## WORK REQUIRED
Start at the line with "Fixpoint has_dash (s" in the records below, stop at the line with "py_eq (op_type t) (POp BUY).", and return every line in that span exactly, the two end lines included.

## RECORDED DATA
Definition process_data_and_print (fuel : nat) (print_output reverse : bool)
    (input_path output_path : string) : M world unit :=
  fun w =>
    match load_stock_entries_from_excel input_path (files w) with
    | Returned unprocessed_transactional_data _ =>
        let registry := seq 0 (length unprocessed_transactional_data) in
        match process_transactions bcb fuel registry
                (mkStore unprocessed_transactional_data (bcb_state w)) with
        | Returned processed s =>
            let processed_transactional_data := omap (fun ref => heap s !! ref) processed in
            match save_stock_entries_to_excel processed_transactional_data
                    output_path (files w) with
            | Returned _ files' =>
                let w' := mkWorld files' (resolver s) in
                if print_output then
                  match print_transaction_list_as_table processed_transactional_data reverse with
                  | inl e => Raised e w'
                  | inr _ => Returned tt w'
                  end
                else Returned tt w'
            | Raised e files' => Raised e (mkWorld files' (resolver s))
            | Hung => Hung
            end
        | Raised e s => Raised e (mkWorld (files w) (resolver s))
        | Hung => Hung
        end
    | Raised e _ => Raised e w
    | Hung => Hung
    end.

(** ** The command line

    [args] is what [parse_arguments] returns for one of the three
    subcommands; the switch [--show-warnings] only sets the warning filters
    and is left out.  A run of [main] ends by returning, by an exception
    nobody catches, or by [sys.exit]. *)
Inductive Namespace :=
| cmd_extract (year : Z) (buy_data sell_data out : string)
| cmd_merge (input_files : list string) (out : string)
| cmd_process (p r : bool) (input_path output_path : string).

Inductive ended :=
| Finished (w : world)
| Uncaught (e : exn) (w : world)
| SystemExit (code : Z) (w : world)
| Running.

Definition ended_of (o : outcome world unit) : ended :=
  match o with
  | Returned _ w => Finished w
  | Raised e w => Uncaught e w
  | Hung => Running
  end.

(** A flow that works on the files only. *)
Definition on_files (m : M (gmap string sheet) unit) : M world unit :=
  fun w => match m (files w) with
           | Returned a files' => Returned a (mkWorld files' (bcb_state w))
           | Raised e files' => Raised e (mkWorld files' (bcb_state w))
           | Hung => Hung
           end.

(** [s.endswith(suffix)] *)
Fixpoint endswith (s suffix : string) : bool :=
  String.eqb s suffix
  || match s with
     | String _ s' => endswith s' suffix
     | EmptyString => false
     end.

(** [lambda path: path if path.endswith(".xlsx") else path + ".xlsx"] *)
Definition ensure_xlsx_extension (path : string) : string :=
  if endswith path ".xlsx" then path else path +:+ ".xlsx".

(** [os.path.exists]: the paths that exist are those of [files]. *)
Definition os_path_exists (path : string) (w : world) : bool :=
  bool_decide (is_Some (files w !! path)).

(** [prevent_overwrite]: the exit status when it ends the run. *)
Definition prevent_overwrite (out_path : string) (w : world) : option Z :=
  if os_path_exists out_path w then Some 1 else None.

Definition main (fuel : nat) (args : Namespace) (w : world) : ended :=
  match args with
  | cmd_extract year buy_data sell_data out =>
      let out_path := ensure_xlsx_extension out in
      match prevent_overwrite out_path w with
      | Some code => SystemExit code w
      | None => ended_of (on_files (extract_data year buy_data sell_data out_path) w)
      end
  | cmd_merge input_files out =>
      let out_path := ensure_xlsx_extension out in
      ended_of (on_files (merge_data input_files out_path) w)
  | cmd_process p r input_path output_path =>
      let out_path := ensure_xlsx_extension output_path in
      match prevent_overwrite out_path w with
      | Some code => SystemExit code w
      | None => ended_of (process_data_and_print fuel p r input_path out_path w)
      end
  end.

End Flows.

(** ** Notions for the statements of Part IV *)

(** The day number of a date, counted from 0001-01-01 as day 1 (the
    proleptic Gregorian ordinal of [datetime]). *)
Definition days_before_year (y : Z) : Z :=
  let p := y - 1 in p * 365 + p / 4 - p / 100 + p / 400.

Definition days_before_month (y m : Z) : Z :=
  nth (Z.to_nat (m - 1)) [0; 31; 59; 90; 120; 151; 181; 212; 243; 273; 304; 334] 0
  + (if (2 <? m) && is_leap y then 1 else 0).

Definition ordinal (dt : Z * Z * Z) : Z :=
  let '(y, m, d) := dt in days_before_year y + days_before_month y m + d.

(** The longest walk back from a date: its day number. *)
Definition walk_bound (t : ymd) : nat :=
  match parse_ymd t with
  | Some dt => Z.to_nat (ordinal dt)
  | None => 0
  end.

(** How a walk of the resolver can end. *)
Definition walk_end {N : PyNumber} (o : outcome resolver_state response) : Prop :=
  match o with
  | Returned data _ => value data <> []
  | Raised e _ => e = ValueError \/ e = OverflowError
  | Hung => False
  end.

(** ['-'.join(pieces)] *)
Fixpoint join_dash (pieces : list string) : string :=
  match pieces with
  | [] => ""
  | [piece] => piece
  | piece :: rest => piece +:+ "-" +:+ join_dash rest
  end.

Fixpoint has_dash (s : string) : bool :=
  match s with
  | EmptyString => false
  | String c s' => Ascii.eqb c dash || has_dash s'
  end.





Definition has_total_cost_brl {N : PyNumber} (t : StockTransactionEntry) : bool :=
  match total_cost_brl t with Some _ => true | None => false end.





(** The header of a sheet of entries. *)
Definition with_total_cost_brl (b : bool) : list string :=
  declared_columns ++ (if b then ["total_cost_brl"] else []).



Definition is_purchase {N : PyNumber} (t : StockTransactionEntry) : bool :=
  py_eq (op_type t) (POp BUY).

(** An arithmetic in which NaN is absorbing and is no zero, as it is for
    IEEE floats. *)
Definition nan_absorbing (N : PyNumber) : Prop :=
  (forall x, num_add num_nan x = num_nan) /\ (forall x, num_add x num_nan = num_nan)
  /\ (forall x, num_sub num_nan x = num_nan) /\ (forall x, num_sub x num_nan = num_nan).

(** ** Concrete ledgers, services and files for the runs of Part III *)

(** A decimal literal as an exact decimal, and a float as a number of
    [Binary64]. *)
Definition D (q : Q) : @num Decimal := Dec (Qred q).
Definition F (x : float) : @num Binary64 := x.


(** *** A concrete ledger

    The service publishes a rate on 2023-01-10 and on 2023-02-15.  The
    entries are as [load_stock_entries_from_excel] builds them from an
    unprocessed file: NaN where the sheet has no value. *)
Definition absent : @num Decimal := DecNaN.

Definition example_bcb (date : string) : @response Decimal :=
  if String.eqb date "01-10-2023" then mkResponse [mkQuotation (D 5) (D 5.1)]
  else if String.eqb date "02-15-2023" then mkResponse [mkQuotation (D 5.1) (D 5.2)]
  else mkResponse [].

Definition example_purchase : @StockTransactionEntry Decimal :=
  new_entry (PStr "2023-01-10") (POp BUY) (PNum (D 10)) (PNum absent) (PNum absent)
            (PConv EUR_TO_BRL) (PNum absent) (PNum (D 20)) (PNum absent)
            (PNum absent) (PNum absent) (PNum absent).

Definition example_sale : @StockTransactionEntry Decimal :=
  new_entry (PStr "2023-02-15") (POp SELL) (PNum (D 4)) (PNum absent) (PNum absent)
            (PConv BRL_TO_EUR) (PNum absent) (PNum (D 19.5)) (PNum absent)
            (PNum (D 76)) (PNum absent) (PNum absent).

(** An entry whose operation tag did not parse. *)
Definition example_untagged : @StockTransactionEntry Decimal :=
  new_entry (PStr "2023-02-01") PNone (PNum (D 1)) (PNum absent) (PNum absent)
            (PConv BRL_TO_EUR) (PNum absent) (PNum (D 19)) (PNum absent)
            (PNum absent) (PNum absent) (PNum absent).

Definition empty_resolver : @resolver_state Decimal := mkResolver ∅ [].

Definition example_r1 : @resolver_state Decimal :=
  mkResolver (<["01-10-2023" := example_bcb "01-10-2023"]> ∅) ["01-10-2023"].

Definition example_r2 : @resolver_state Decimal :=
  mkResolver (<["02-15-2023" := example_bcb "02-15-2023"]>
                (<["01-10-2023" := example_bcb "01-10-2023"]> ∅))
             ["01-10-2023"; "02-15-2023"].

(** A purchase and two sales, and the store the pass leaves. *)
Definition example_ledger : list (@StockTransactionEntry Decimal) :=
  [example_purchase; example_sale; example_sale].

Definition store_of {A} (o : outcome (@store Decimal) A) : @store Decimal :=
  match o with
  | Returned _ s | Raised _ s => s
  | Hung => mkStore [] empty_resolver
  end.

Definition example_after : @store Decimal :=
  store_of (process_transactions example_bcb 1 [0; 1; 2]%nat
              (mkStore example_ledger empty_resolver)).

Definition example_purchase_after : @StockTransactionEntry Decimal :=
  mkEntry (PStr "2023-01-10") (POp BUY) (PNum (D 10)) (PNum (D 10)) (PNum (D 5))
          (PConv EUR_TO_BRL) (PNum (D 100)) (PNum (D 20)) (PNum (D 1000))
          (PNum absent) (PNum absent) (PNum absent) (Some (PNum (D 1000))).

Definition example_sale_after : @StockTransactionEntry Decimal :=
  mkEntry (PStr "2023-02-15") (POp SELL) (PNum (D 4)) (PNum (D 6)) (PNum (D 5.2))
          (PConv BRL_TO_EUR) (PNum (D 100)) (PNum (D 19.5)) (PNum (D 101.4))
          (PNum (D 76)) (PNum (D (-4.8))) (PNum (D (-0.72))) None.

Definition example_second_sale_after : @StockTransactionEntry Decimal :=
  mkEntry (PStr "2023-02-15") (POp SELL) (PNum (D 4)) (PNum (D 2)) (PNum (D 5.2))
          (PConv BRL_TO_EUR) (PNum (D 100)) (PNum (D 19.5)) (PNum (D 101.4))
          (PNum (D 76)) (PNum (D (-4.8))) (PNum (D (-0.72))) None.



(** The pass over a purchase alone: what the purchase holds when the pass
    stops at an untagged entry right after it. *)
Definition purchase_only_after : @store Decimal :=
  store_of (process_transactions example_bcb 1 [0%nat]
              (mkStore [example_purchase] empty_resolver)).

(** *** The resolver over a weekend

    2023-01-08 is a Sunday: the service has nothing for it nor for the
    Saturday, and has the rates of Friday 2023-01-06. *)
Definition bcb_weekend (date : string) : @response Binary64 :=
  if String.eqb date "01-06-2023" then mkResponse [mkQuotation (F 5.625) (F 5.75)]
  else mkResponse [].

Definition no_requests : @resolver_state Binary64 := mkResolver ∅ [].

Definition sunday : ymd := ("2023", "01", "08").
Definition saturday : ymd := ("2023", "01", "07").
Definition friday : ymd := ("2023", "01", "06").

(** *** The assembler on two purchases and two sales *)
Definition example_purchases : list (@pyval Decimal * pyval * pyval) :=
  [(PStr "2023-01-10", PNum (D 20), PNum (D 10));
   (PStr "2023-01-05", PNum (D 21), PNum (D 3))].

Definition example_sales : list (@pyval Decimal * pyval * pyval * pyval) :=
  [(PStr "2023-01-10", PNum (D 19.5), PNum (D 4), PNum (D 76));
   (PStr "2023-01-05", PNum (D 22), PNum (D 1), PNum (D 21.5))].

## SOLUTION FOR THIS PROBLEM
Fixpoint has_dash (s : string) : bool :=
  match s with
  | EmptyString => false
  | String c s' => Ascii.eqb c dash || has_dash s'
  end.





Definition has_total_cost_brl {N : PyNumber} (t : StockTransactionEntry) : bool :=
  match total_cost_brl t with Some _ => true | None => false end.





(** The header of a sheet of entries. *)
Definition with_total_cost_brl (b : bool) : list string :=
  declared_columns ++ (if b then ["total_cost_brl"] else []).



Definition is_purchase {N : PyNumber} (t : StockTransactionEntry) : bool :=
  py_eq (op_type t) (POp BUY).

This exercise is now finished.